Growing networks with a given assortativity coefficient

Social interaction tends to happen primarily within groups: people usually talk, befriend, and mate mostly with others similar to themselves. Network scientists call this tendency assortativity, which in practice is often measured using a statistic called Newman’s assortativity coefficient $r$ (Newman 2003).¹

Given a network divided into distinct social groups, define $e_{ij}$ as the fraction of edges connecting nodes from group $i$ to group $j$ . By construction, we have that $\sum_{i,j} e_{ij}=1$ . Further, let $a_i=\sum_j e_{ij}$ represent the fraction of all edge endpoints attached to group $i$ , and similarly $b_j=\sum_i e_{ij}$ , which equals $a_j$ for undirected networks. Newman’s assortativity coefficient is then given by:

r(e) \;=\; \frac{\sum_i e_{ii} - \sum_i a_i b_i}{1 - \sum_i a_i b_i}\,.

This quantity can be interpreted as a normalized correlation coefficient that ranges from $r=-1$ (fully disassortative), through $r=0$ (no assortativity, random mixing), up to $r=1$ (fully assortative). It is a descriptive statistic that summarizes the group interactions in a given network.²

When setting up generative agent-based models (ABMs) to study social networks, we can thus describe a posteriori the degree of assortative mixing $r$ present in each sampled network; viewed that way, the ABM outputs samples of $r$ via intermediate $e$ ‘s.

Controlling $r$

But what if we want to set the degree of assortativity in our simulations a priori? This is a common situation in ABMs; we’d like a simple knob to set $r$ and use it as an input to control network generation on the fly. This enables us to study the influence of assortativity $r$ on some other metric of interest $f(r)$ . As a concrete example, Binder et al. (2022) find from U.S. Census data that the prevalence of interracial marriages strongly correlates with intergenerational social mobility. To study whether there is a causal connection, we could design an ABM with input $r$ (the assortativity of marriage interactions between races, where each race is a group) and output $f(r)$ (some measure of intergenerational social mobility).

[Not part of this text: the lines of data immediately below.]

Lemma failure_categories_witness : settle parse "/p" (Failed true ab_never) = Err (ApiError timeout "/p" None).
Proof.
  destruct (settle parse "/p" (Failed true ab_never)) as [v|e] eqn:H; [done|].
  destruct (failure_categories parse "/p" _ _ H) as (Hp & _ & Ht & _). injection H as <-. reflexivity.
Defined.
End TransportWitness.

(** ** Edge behaviour *)

(** A login page in answer to a request without a session is a malformed answer,
    not an unauthorized one. *)
Theorem html_login_page_is_malformed JSON_parse path text :
  text <> ""%string -> JSON_parse text = None -> settle JSON_parse path (Answered 401 text) = Err (ApiError malformed path (Some 401)).
Proof.
  intros Hne Hp. cbn [settle]. unfold payload_of. destruct (str_eqb text "") eqn:E; [by apply str_eqb_eq in E|]. by rewrite Hp.
Qed.

(** A signal that was aborted before the request is not forwarded, and then hides
    that the request ran out of time. *)
Theorem early_abort_hides_a_timeout JSON_parse path :
  settle JSON_parse path (Failed true ab_before) = Err (ApiError network path None).
Proof. done. Qed.

(** An empty idempotency key of the caller's own is sent. *)
Theorem empty_key_is_sent {zod : Zod} : exists rq, mutating rq = true /\
  forall sc md, jget "X-AiDN-Idempotency-Key" (request_headers None rq sc md) = Some ""%string.
Proof.
  exists (TransportRequest "/p" (Some POST) (Scope "h" "n") None (Some [("X-AiDN-Idempotency-Key", "")]%string)).
  split; [done|]. intros sc md. reflexivity.
Qed.

(** Names are told apart by case here and not by HTTP: a caller's node header
    in lower case is sent beside the transport's own. *)
Theorem lower_case_header_is_sent {zod : Zod} : exists rq, forall sc md,
  jget "x-aidn-node-id" (request_headers None rq sc md) = Some "node-2"%string /\
  jget "X-AiDN-Node-Id" (request_headers None rq sc md) = Some (scope_node_id sc).
Proof.
  exists (TransportRequest "/p" None (Scope "h" "n") None (Some [("x-aidn-node-id", "node-2")]%string)).
  intros sc md. split; reflexivity.
Qed.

So how do we generate networks with prescribed values of $r$ ? Since ABMs are typically grown dynamically (edges are added or removed in time steps), we’d like an algorithm that produces networks that converge in time to a some given value of $r := r^*$ . More importantly, however, there are many different ways to do this (just think of the many different ways Nature produces assortative structure). We face design choices. What is the simplest possible way, without making unwarranted assumptions or imposing additional biases?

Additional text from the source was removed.